TASK PROMPT: Say how many of the lines below include the word "rsimp". Only the number should be given.

RECORDS SHOWN:
------

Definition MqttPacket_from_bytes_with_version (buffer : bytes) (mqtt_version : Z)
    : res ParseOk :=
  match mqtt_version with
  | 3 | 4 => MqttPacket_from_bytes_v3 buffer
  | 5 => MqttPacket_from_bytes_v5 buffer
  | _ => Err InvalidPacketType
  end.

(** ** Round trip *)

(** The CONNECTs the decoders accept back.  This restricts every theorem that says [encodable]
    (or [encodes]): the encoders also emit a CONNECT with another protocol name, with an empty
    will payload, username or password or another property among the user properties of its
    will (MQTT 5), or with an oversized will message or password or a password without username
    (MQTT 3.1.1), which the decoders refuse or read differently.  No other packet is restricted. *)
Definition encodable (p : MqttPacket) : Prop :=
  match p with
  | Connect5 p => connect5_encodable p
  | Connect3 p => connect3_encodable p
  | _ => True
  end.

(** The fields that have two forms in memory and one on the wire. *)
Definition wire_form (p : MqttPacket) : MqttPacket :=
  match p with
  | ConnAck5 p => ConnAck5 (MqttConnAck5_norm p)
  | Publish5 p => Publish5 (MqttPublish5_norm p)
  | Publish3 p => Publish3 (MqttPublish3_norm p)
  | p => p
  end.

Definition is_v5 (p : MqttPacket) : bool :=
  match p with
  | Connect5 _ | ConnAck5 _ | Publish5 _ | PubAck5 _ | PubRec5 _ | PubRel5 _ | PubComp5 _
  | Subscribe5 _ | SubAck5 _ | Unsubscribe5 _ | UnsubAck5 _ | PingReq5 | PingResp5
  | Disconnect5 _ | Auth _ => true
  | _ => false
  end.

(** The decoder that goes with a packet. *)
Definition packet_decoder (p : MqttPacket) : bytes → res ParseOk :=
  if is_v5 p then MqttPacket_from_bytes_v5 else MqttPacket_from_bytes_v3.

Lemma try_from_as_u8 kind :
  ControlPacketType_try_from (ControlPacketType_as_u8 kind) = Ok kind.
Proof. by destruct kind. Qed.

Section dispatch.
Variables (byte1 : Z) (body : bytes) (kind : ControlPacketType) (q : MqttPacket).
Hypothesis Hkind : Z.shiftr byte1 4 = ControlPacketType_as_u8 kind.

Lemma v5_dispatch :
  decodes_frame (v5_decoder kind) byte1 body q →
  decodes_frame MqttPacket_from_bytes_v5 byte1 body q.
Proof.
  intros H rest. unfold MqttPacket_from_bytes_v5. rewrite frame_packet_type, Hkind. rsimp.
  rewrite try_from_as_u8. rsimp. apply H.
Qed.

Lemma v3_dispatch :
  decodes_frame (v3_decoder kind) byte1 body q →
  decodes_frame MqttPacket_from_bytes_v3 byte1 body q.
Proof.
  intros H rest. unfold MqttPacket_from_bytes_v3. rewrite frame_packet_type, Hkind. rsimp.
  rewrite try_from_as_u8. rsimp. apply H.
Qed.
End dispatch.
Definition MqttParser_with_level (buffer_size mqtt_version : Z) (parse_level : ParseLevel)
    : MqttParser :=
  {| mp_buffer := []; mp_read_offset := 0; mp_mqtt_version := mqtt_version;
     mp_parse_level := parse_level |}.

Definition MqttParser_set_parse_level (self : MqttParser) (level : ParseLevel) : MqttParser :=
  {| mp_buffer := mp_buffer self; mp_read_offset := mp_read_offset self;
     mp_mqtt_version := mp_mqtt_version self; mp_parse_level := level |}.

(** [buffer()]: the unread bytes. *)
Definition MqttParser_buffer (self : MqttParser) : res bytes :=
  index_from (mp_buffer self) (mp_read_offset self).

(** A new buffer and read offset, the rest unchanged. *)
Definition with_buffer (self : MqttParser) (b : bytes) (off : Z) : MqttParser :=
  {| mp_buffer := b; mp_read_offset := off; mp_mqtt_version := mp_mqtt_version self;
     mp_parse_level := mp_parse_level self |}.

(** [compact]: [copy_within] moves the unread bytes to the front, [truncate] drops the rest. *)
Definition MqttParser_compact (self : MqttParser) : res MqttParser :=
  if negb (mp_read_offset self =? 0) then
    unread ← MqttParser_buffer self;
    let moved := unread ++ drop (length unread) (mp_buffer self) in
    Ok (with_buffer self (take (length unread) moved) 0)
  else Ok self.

------

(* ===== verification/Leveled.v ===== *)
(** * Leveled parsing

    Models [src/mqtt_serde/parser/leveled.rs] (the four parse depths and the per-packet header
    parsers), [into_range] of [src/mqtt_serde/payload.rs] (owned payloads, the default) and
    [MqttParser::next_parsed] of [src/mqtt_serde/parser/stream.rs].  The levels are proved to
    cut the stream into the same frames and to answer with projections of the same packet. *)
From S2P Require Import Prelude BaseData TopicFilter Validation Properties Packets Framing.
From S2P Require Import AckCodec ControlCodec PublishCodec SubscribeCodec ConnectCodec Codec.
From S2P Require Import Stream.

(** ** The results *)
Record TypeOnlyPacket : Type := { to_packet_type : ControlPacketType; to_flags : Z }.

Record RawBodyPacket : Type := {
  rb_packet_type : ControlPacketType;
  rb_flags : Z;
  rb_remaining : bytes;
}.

------

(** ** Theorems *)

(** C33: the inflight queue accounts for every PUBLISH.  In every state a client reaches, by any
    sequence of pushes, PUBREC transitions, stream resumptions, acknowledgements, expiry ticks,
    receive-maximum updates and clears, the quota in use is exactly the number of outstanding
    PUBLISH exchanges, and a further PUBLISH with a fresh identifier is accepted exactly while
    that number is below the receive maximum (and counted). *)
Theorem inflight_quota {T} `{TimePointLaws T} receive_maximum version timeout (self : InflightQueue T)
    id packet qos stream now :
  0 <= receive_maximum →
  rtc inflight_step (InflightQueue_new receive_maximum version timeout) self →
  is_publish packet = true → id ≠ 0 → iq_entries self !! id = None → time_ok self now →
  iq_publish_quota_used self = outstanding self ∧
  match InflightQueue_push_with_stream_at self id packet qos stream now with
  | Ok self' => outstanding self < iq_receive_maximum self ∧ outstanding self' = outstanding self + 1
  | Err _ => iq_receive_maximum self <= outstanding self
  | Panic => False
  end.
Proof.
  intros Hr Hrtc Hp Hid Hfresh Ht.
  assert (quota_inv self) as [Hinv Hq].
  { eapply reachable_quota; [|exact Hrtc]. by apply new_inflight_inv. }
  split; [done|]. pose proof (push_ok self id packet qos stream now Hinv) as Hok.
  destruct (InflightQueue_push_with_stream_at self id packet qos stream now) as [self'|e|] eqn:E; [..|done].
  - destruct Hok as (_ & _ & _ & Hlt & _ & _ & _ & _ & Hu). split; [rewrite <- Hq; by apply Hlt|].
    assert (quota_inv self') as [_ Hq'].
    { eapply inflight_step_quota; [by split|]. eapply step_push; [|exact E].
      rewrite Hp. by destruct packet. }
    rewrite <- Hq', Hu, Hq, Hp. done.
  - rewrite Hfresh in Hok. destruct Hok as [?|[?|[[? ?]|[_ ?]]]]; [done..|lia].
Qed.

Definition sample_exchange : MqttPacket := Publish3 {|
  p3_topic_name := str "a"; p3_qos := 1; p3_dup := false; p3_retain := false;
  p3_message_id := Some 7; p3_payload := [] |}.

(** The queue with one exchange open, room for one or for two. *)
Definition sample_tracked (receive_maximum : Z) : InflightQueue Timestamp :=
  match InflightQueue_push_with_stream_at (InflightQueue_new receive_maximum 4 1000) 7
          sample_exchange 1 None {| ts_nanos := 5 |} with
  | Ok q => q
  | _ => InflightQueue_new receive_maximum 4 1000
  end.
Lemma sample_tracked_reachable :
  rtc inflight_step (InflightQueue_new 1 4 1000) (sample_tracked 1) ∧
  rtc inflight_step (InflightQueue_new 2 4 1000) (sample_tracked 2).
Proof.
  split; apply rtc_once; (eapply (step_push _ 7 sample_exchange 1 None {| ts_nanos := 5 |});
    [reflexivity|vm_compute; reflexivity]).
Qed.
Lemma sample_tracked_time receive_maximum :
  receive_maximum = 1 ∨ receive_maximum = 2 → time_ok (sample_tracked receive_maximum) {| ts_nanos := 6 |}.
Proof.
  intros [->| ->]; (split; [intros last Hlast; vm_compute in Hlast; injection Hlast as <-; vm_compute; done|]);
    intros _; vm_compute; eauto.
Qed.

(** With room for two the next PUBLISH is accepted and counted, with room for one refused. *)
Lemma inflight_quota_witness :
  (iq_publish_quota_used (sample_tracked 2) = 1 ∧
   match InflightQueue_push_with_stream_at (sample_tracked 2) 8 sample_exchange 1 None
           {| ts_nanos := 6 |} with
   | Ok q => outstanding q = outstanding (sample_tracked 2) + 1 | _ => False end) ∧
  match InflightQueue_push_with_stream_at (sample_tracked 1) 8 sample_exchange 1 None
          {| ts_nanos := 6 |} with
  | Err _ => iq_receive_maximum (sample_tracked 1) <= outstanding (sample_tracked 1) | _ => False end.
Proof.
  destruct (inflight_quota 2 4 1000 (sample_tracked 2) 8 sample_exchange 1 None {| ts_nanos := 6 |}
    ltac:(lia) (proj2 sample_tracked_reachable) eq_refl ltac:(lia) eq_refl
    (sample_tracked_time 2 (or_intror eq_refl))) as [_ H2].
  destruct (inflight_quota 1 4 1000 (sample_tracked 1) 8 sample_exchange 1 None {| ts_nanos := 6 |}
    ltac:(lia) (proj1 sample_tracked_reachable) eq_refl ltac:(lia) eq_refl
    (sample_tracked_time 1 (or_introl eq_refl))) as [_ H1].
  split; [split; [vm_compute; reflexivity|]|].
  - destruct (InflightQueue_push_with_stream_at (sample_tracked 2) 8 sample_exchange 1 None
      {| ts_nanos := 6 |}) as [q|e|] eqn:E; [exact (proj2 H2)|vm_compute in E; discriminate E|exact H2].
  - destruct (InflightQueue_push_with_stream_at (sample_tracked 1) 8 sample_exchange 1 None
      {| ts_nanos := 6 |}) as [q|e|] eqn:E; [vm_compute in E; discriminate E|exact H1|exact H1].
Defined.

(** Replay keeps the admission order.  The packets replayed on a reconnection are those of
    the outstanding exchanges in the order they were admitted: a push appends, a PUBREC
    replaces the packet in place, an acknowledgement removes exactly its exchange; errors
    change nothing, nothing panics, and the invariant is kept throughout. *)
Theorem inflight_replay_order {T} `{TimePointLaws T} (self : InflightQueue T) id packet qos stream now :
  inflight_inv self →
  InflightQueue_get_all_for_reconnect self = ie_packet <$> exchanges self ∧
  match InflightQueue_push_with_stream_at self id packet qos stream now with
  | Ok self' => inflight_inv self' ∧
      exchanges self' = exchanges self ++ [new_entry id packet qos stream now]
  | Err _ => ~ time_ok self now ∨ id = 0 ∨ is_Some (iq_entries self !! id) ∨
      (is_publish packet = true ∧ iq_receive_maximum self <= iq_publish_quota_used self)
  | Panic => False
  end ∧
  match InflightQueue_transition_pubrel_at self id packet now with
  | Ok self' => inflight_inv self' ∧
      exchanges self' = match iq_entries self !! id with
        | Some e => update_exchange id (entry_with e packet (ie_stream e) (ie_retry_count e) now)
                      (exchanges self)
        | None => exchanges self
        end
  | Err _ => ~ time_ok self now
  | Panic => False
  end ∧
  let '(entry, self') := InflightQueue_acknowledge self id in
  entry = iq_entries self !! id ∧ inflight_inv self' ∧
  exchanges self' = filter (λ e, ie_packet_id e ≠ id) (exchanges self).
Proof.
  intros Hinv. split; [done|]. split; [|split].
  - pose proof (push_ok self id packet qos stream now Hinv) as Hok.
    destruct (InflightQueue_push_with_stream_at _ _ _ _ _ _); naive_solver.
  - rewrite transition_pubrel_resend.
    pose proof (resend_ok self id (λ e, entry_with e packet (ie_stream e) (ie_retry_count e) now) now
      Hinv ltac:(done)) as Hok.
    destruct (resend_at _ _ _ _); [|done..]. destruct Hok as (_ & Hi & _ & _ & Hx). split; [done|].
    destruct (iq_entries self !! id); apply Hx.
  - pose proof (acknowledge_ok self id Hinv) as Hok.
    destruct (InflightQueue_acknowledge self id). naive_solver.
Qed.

------

FINAL ANSWER: 4